Born in Tamworth, Staffordshire, England, Sue Coe, who had studied at the Royal College of Art in London, emigrated to the United States in 1972. She settled in New York City from where she has established a reputation as a sociopolitical artist, mostly doing charcoal drawings. Her work references a wide range of 'not-easy-on-the-eyes' issues including the KKK, sweatshop conditions, animal rights, petroleum industry violations, apartheid, women's rights and AIDS. Her goal is to educate her viewers and not to please them aesthetically.
Coe began her career in America as an illustrator for the op-ed page of The New York Times, and since that time has had drawings in many publications such as The New Yorker, Time, Newsweek, Rolling Stone and Artforum.

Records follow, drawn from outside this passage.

(** X23. The kit button always has a text to show: its normal text and its
    short text are never empty, so the button is shown unless its type is
    [hidden] or it is forced to hide. *)
Theorem KitSelection_shown_iff (b : KitSelection) :
  KitSelection_getTextNormal unspecified b <> [] /\
  KitSelection_getTextShort unspecified b <> [] /\
  (KitSelection_shown unspecified b = true <->
   kit_type b <> HiddenButton /\ kit_forceHidden b = false).
Proof.
  split; [apply getTextNormal_not_empty |].
  split; [apply getTextShort_not_empty |].
  unfold KitSelection_shown, KitSelection_isVisible.
  pose proof (getText_not_empty b) as Hne.
  destruct (str_eqb (KitSelection_getText unspecified b) []) eqn:He;
    [apply str_eqb_nil in He; contradiction |].
  destruct (kit_type b), (kit_forceHidden b); cbn; split;
    try discriminate; try (intros [H1 H2]; congruence);
    intros _; split; (discriminate || reflexivity).
Qed.

(** X24. With a length setting that is not negative, the short text of the
    kit button has at most three characters more than the setting and is
    never longer than the normal text: it is the normal text when that has
    at most [length + 3] characters, and otherwise its first [length]
    characters followed by three dots. *)
Theorem KitSelection_short_bound (b : KitSelection) :
  0 <= kit_length b ->
  Z.of_nat (length (KitSelection_getTextShort unspecified b)) <=
    kit_length b + 3 /\
  (length (KitSelection_getTextShort unspecified b) <=
   length (KitSelection_getTextNormal unspecified b))%nat /\
  (Z.of_nat (length (KitSelection_getTextNormal unspecified b)) <=
     kit_length b + 3 ->
   KitSelection_getTextShort unspecified b =
     KitSelection_getTextNormal unspecified b) /\
  (kit_length b + 3 <
     Z.of_nat (length (KitSelection_getTextNormal unspecified b)) ->
   KitSelection_getTextShort unspecified b =
     firstn (Z.to_nat (kit_length b))
       (KitSelection_getTextNormal unspecified b) ++ lit "..." /\
   Z.of_nat (length (KitSelection_getTextShort unspecified b)) =
     kit_length b + 3).
Proof.
  intros Hlen. unfold KitSelection_getTextShort, substr_to.
  destruct (Z.ltb_spec (kit_length b + 3)
              (Z.of_nat (length (KitSelection_getTextNormal unspecified b))))
    as [Hlt | Hge].
  - assert (Hcut : Z.of_nat
              (length
                 (firstn (Z.to_nat (kit_length b))
                    (KitSelection_getTextNormal unspecified b) ++
                  lit "...")) = kit_length b + 3).
    { rewrite length_app, length_firstn.
      cbn [lit list_ascii_of_string length]. lia. }
    split; [lia |]. split; [lia |]. split; [lia |].
    intros _. split; [reflexivity | exact Hcut].
  - split; [lia |]. split; [lia |]. split; [reflexivity | lia].
Qed.

End KitButton.

Lemma KitSelection_short_bound_witness :
  let b := {| kit_text := lit "GCC 12.2.0 x86_64-linux-gnu";
              kit_forceHidden := false;
              kit_type := ShortButton; kit_length := 7 |} in
  0 <= kit_length b /\
  KitSelection_getTextShort (lit "__unspec__") b = lit "GCC 12...." /\
  Z.of_nat (length (KitSelection_getTextShort (lit "__unspec__") b)) <=
    kit_length b + 3.
Proof.
  intros b. assert (H : 0 <= kit_length b) by (simpl; lia).
  split; [exact H |]. split; [reflexivity |].
  apply (proj1 (KitSelection_short_bound (lit "__unspec__") b H)).
Defined.

(** A text of at most [length + 3] characters is kept whole, and a negative
    setting is outside the bound: three dots are more than [length + 3]. *)
Example KitSelection_short_examples :
  KitSelection_getTextShort (lit "__unspec__")
    {| kit_text := lit "abcdefg"; kit_forceHidden := false;
       kit_type := ShortButton; kit_length := 5 |} = lit "abcdefg" /\
  KitSelection_getTextShort (lit "__unspec__")
    {| kit_text := lit "abcdefghi"; kit_forceHidden := false;
       kit_type := ShortButton; kit_length := 5 |} = lit "abcde..." /\
  KitSelection_getTextShort (lit "__unspec__")
    {| kit_text := lit "ab"; kit_forceHidden := false;
       kit_type := ShortButton; kit_length := -3 |} = lit "...".
Proof. repeat split. Qed.

(** ** [normalizePath] *)

Section FindFirst.

Lemma find_first_Some (search : jsstring) :
  forall s before after,
    find_first search s = Some (before, after) ->
    s = before ++ search ++ after.
Proof.
  induction s as [|c t IH]; intros before after H; cbn [find_first] in H.
  - destruct (strip_prefix search []) as [a |] eqn:Hp; [| discriminate].
    injection H as <- <-. apply strip_prefix_Some in Hp. exact Hp.
  - destruct (strip_prefix search (c :: t)) as [a |] eqn:Hp.
    + injection H as <- <-. apply strip_prefix_Some in Hp. exact Hp.
    + destruct (find_first search t) as [[b a] |] eqn:Hf; [| discriminate].
      injection H as <- <-. rewrite (IH _ _ eq_refl). reflexivity.
Qed.

Lemma find_first_None (search : jsstring) :
  forall s, find_first search s = None -> ~ contains s search.
Proof.
  induction s as [|c t IH]; intros H (pre & post & Heq);
    cbn [find_first] in H.
  - destruct (strip_prefix search []) eqn:Hp; [discriminate |].
    destruct pre; [| discriminate].
    apply (strip_prefix_None _ _ Hp post). exact Heq.
  - destruct (strip_prefix search (c :: t)) eqn:Hp; [discriminate |].
    destruct (find_first search t) as [[b a] |] eqn:Hf; [discriminate |].
    destruct pre as [|x pre].
    + apply (strip_prefix_None _ _ Hp post). exact Heq.
    + injection Heq as _ Heq. apply (IH eq_refl). exists pre, post.
      exact Heq.
Qed.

Most of her charcoal drawings are intended to be devoid of her personality in order to free the viewer to focus on the subject. However, an exception is a series, The Last 11 Days, which she made of her sixty-four year old mother dying of cancer. To honor her mother's wishes to die at home, Coe and her sister returned to Liverpool, England to be with her. Of this experience, Coe said that her mother was of a stoic generation that seldom revealed their true feelings and that she died as she lived. Emphasizing emotional isolation, the resulting drawings are a "sharp contrast between the heavily worked charcoal and the empty paper background . . ."(Folan 20). These drawings also reveal an emotional disconnect or tension between Coe and the situation in that the artist, doing a drawing each day, was able to document the decline scientifically and objectively while being much involved emotionally. In 2005-2006, the series was a feature exhibit at the National Museum of Women in the Arts in Washington DC. (askart)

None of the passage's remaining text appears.